Despite Seely's "demonstration," a Google research paper shows that less than 0.5% of
local searches lead to fake listing, and the company says it has reduced the number of fake listings by 70% from its peak in 2015. It has been able to detect and disable 85% of fake listings before
they even appear on Google Maps.
A recently published research paper, Pinning Down Abuse on
Google Maps, explores what researchers call "a form of black hat search engine optimization where miscreants overcome a service’s verification steps to register fraudulent localized
listings."
The listings attempt to "siphon" organic search traffic from legitimate businesses and funnel it to profit-generating scams.

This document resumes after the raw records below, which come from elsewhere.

Lemma glm_result_shape (src : Source) (extra : option (list string))
      (link : Q -> Q) (loss : loss_type extra) (kw : kwargs)
      (r : glm_result Table) (out : list line) :
  glm value_and_grad grad hessian linalg_inv design_matrices param_table
      src extra link loss kw
  = (Ok r, out) ->
  exists y_vec x_mat names,
    design_matrices src (intercept kw) (drop kw) = Ok (y_vec, x_mat, names) /\
    match r with
    | RetBeta _ beta => output_is_beta (output kw) = true
    | RetTable tbl =>
        output_is_beta (output kw) = false /\ table kw = true /\
        exists beta m,
          tbl = param_table beta (Some m)
                  (match extra with Some l => l | None => [] end ++ names)
    | RetPair _ beta sigma =>
        output_is_beta (output kw) = false /\ table kw = false /\
        exists m, sigma = Some m
    end.
Proof.
  unfold glm.
  destruct (design_matrices src (intercept kw) (drop kw)) as [[[y_vec x_mat] names]|e];
    [|discriminate].
  rewrite bind_lift_ok. destruct (shape x_mat) as [N K].
  intros H. exists y_vec, x_mat, names. split; [reflexivity|].
  destruct extra as [l|].
  - destruct (maxlike value_and_grad grad hessian linalg_inv y_vec x_mat
                      (glm_model K link loss) (vzeros (length l + K))
                      (kw_batch_size kw) (kw_epochs kw) (kw_learning_rate kw)
                      (kw_step kw) (output kw)) as [[[beta sg]|e] o1] eqn:Hm;
      [|discriminate].
    apply maxlike_result_shape in Hm. rewrite bind_ok in H.
    destruct (output_is_beta (output kw)).
    + cbn in H. inversion H; subst. reflexivity.
    + destruct Hm as [m ->]. destruct (table kw).
      * cbn in H. inversion H; subst. repeat split. now exists beta, m.
      * cbn in H. inversion H; subst. repeat split. now exists m.
  - destruct (maxlike value_and_grad grad hessian linalg_inv y_vec x_mat
                      (glm_model K link (fun _ yh y0 => loss yh y0))
                      (vzeros (length (@nil string) + K))
                      (kw_batch_size kw) (kw_epochs kw) (kw_learning_rate kw)
                      (kw_step kw) (output kw)) as [[[beta sg]|e] o1] eqn:Hm;
      [|discriminate].
    apply maxlike_result_shape in Hm. rewrite bind_ok in H.
    destruct (output_is_beta (output kw)).
    + cbn in H. inversion H; subst. reflexivity.
    + destruct Hm as [m ->]. destruct (table kw).
      * cbn in H. inversion H; subst. repeat split. now exists beta, m.
      * cbn in H. inversion H; subst. repeat split. now exists m.
Qed.

End BuilderResults.

(** X10. A failure of [design_matrices] is the outcome of [glm] and of
    every family builder: the error is raised as it is, nothing is printed
    and the optimiser is not reached. *)
Theorem design_error_propagates
        (value_and_grad : Model -> vec -> list Q -> covariates -> result (Q * vec))
        (grad : Model -> vec -> list Q -> covariates -> result vec)
        (hessian : Model -> vec -> list Q -> covariates -> result matrix)
        (linalg_inv : matrix -> result matrix)
        (exp log gammaln_lib : Q -> Q)
        (Source Table : Type)
        (design_matrices :
           Source -> bool -> string -> result (list Q * covariates * list string))
        (param_table : vec -> option matrix -> list string -> Table)
        (src : Source) (kw : kwargs) (e : exn) :
  design_matrices src (intercept kw) (drop kw) = Raise e ->
  (forall extra link loss,
      glm value_and_grad grad hessian linalg_inv design_matrices param_table
          src extra link loss kw
      = (Raise e, [])) /\
  (forall f,
      build value_and_grad grad hessian linalg_inv exp log gammaln_lib
            design_matrices param_table f src kw
      = (Raise e, [])).
Proof.
  intros Hdm. split.
  - intros extra link loss. now apply glm_design_error.
  - intros f. destruct f; cbn [build];
      unfold logit, poisson, zero_inflated_poisson, negative_binomial,
             zero_inflated_negative_binomial, ordinary_least_squares;
      cbv zeta; now apply glm_design_error.
Qed.

Lemma design_error_propagates_witness :
  build sample_value_and_grad sample_grad sample_hessian sample_inv
        sample_exp sample_log (fun x => x) failing_design sample_table
        OrdinaryLeastSquares tt default_kwargs
  = (Raise (OtherError "no such column"), []).
Proof.
  apply (proj2 (design_error_propagates
                  sample_value_and_grad sample_grad sample_hessian sample_inv
                  sample_exp sample_log (fun x => x) unit unit
                  failing_design sample_table tt default_kwargs
                  (OtherError "no such column") eq_refl)).
Defined.

(** X11. Whatever a family builder returns follows the [output] and
    [table] options: the bare parameter vector only with [output='beta'];
    otherwise a table when [table] is set, built from a covariance that is
    present and from the extra parameter names followed by the design
    column names; otherwise the pair of the parameters and a covariance
    that is present. *)
Theorem builder_result_follows_options
        (value_and_grad : Model -> vec -> list Q -> covariates -> result (Q * vec))
        (grad : Model -> vec -> list Q -> covariates -> result vec)
        (hessian : Model -> vec -> list Q -> covariates -> result matrix)
        (linalg_inv : matrix -> result matrix)
        (exp log gammaln_lib : Q -> Q)
        (Source Table : Type)
        (design_matrices :
           Source -> bool -> string -> result (list Q * covariates * list string))
        (param_table : vec -> option matrix -> list string -> Table)
        (f : family) (src : Source) (kw : kwargs)
        (r : glm_result Table) (out : list line) :
  build value_and_grad grad hessian linalg_inv exp log gammaln_lib
        design_matrices param_table f src kw
  = (Ok r, out) ->
  exists y_vec x_mat names,
    design_matrices src (intercept kw) (drop kw) = Ok (y_vec, x_mat, names) /\
    match r with
    | RetBeta _ beta => output_is_beta (output kw) = true
    | RetTable tbl =>
        output_is_beta (output kw) = false /\ table kw = true /\
        exists beta m, tbl = param_table beta (Some m) (family_extra f ++ names)
    | RetPair _ beta sigma =>
        output_is_beta (output kw) = false /\ table kw = false /\
        exists m, sigma = Some m
    end.
Proof.
  destruct f; cbn [build family_extra];
    unfold logit, poisson, zero_inflated_poisson, negative_binomial,
           zero_inflated_negative_binomial, ordinary_least_squares;
    cbv zeta; intros H;
    exact (glm_result_shape value_and_grad grad hessian linalg_inv Source Table
             design_matrices param_table src _ _ _ kw r out H).
Qed.

Lemma builder_result_follows_options_witness :
  exists y_vec x_mat names,
    sample_design tt true "first"%string = Ok (y_vec, x_mat, names) /\
    output_is_beta None = false /\ true = true /\
    exists beta m, tt = sample_table beta (Some m) ([] ++ names).
Proof.
  assert (H : exists out,
             build sample_value_and_grad sample_grad sample_hessian sample_inv
                   sample_exp sample_log (fun x => x) sample_design sample_table
                   Logit tt
                   (mk_kwargs true "first" None true 2 1 (1 # 2)%Q (1 # 10000)%Q)
             = (Ok (RetTable tt), out))
    by (eexists; vm_compute; reflexivity).
  destruct H as [out H].
  exact (builder_result_follows_options
           sample_value_and_grad sample_grad sample_hessian sample_inv
           sample_exp sample_log (fun x => x) unit unit
           sample_design sample_table Logit tt
           (mk_kwargs true "first" None true 2 1 (1 # 2)%Q (1 # 10000)%Q)
           (RetTable tt) out H).
Defined.

(** ** The objective built by [glm] *)

Lemma last_k_app (extras beta : vec) :
  0 < length beta ->
  last_k (length beta) (extras ++ beta) = beta.
Proof.
  intros Hpos. unfold last_k. destruct (length beta) as [|k] eqn:E; [lia|].
  rewrite length_app, E.
  replace (length extras + S k - S k) with (length extras + 0) by lia.
  rewrite skipn_plus, skipn_app, skipn_all, Nat.sub_diag. reflexivity.
Qed.

(** X12. In the objective built by [glm], with the parameters laid out as
    the extra parameters followed by [K >= 1] design coefficients, the
    linear predictor of a record is the dot product of its covariate row
    with the design coefficients alone; the extra parameters reach the
    objective only through the loss, and the value is the negated mean of
    the per-record losses. *)
Theorem glm_model_uses_design_coefficients
        (link : Q -> Q) (loss1 : vec -> Q -> Q -> Q)
        (extras beta : vec) (y : list Q) (x : covariates) :
  0 < length beta ->
  glm_model (length beta) link loss1 (extras ++ beta) y x
  = (- mean (map2 (loss1 (extras ++ beta))
                  (map (fun row => link (vdot row beta)) (dense_rows x))
                  y))%Q.
Proof.
  intros Hpos. unfold glm_model. rewrite (last_k_app extras beta Hpos).
  now rewrite map_map.
Qed.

For the paper, researchers analyzed more than 100,000
business listings that appeared on Google Maps between June 1, 2014 and September 30, 2015.
In a related blog post, co-authors Doug Grundman, Maps Anti-Abuse, and Kurt Thomas, Security &
Anti-Abuse Research at Google, wrote: "Bad actors posing as locksmiths, plumbers, electricians, and other contractors were the most common source of abuse — roughly 2 out of 5 fake
listings."
The thieves operated these fake listings and cycle through nonexistent postal addresses and disposable VoIP phone numbers even as their listings were discovered and disabled, the
two explain.
The authors of the post also explain that another 1 in 10 fake listings belonged to real businesses where thieves had improperly claimed ownership, such as hotels and restaurants.
The thieves would deceive the business into paying referral fees for organic interest.
As Google notes, verifying the authenticity of information on the Web comes with a lot of unique
challenges, and will continue to pilot and launch technology that rids the Web of fake information.
Using the findings from the research, Google made
significant changes to its process for verification of addresses. The company said it is also piloting an advanced verification process for locksmiths and plumbers.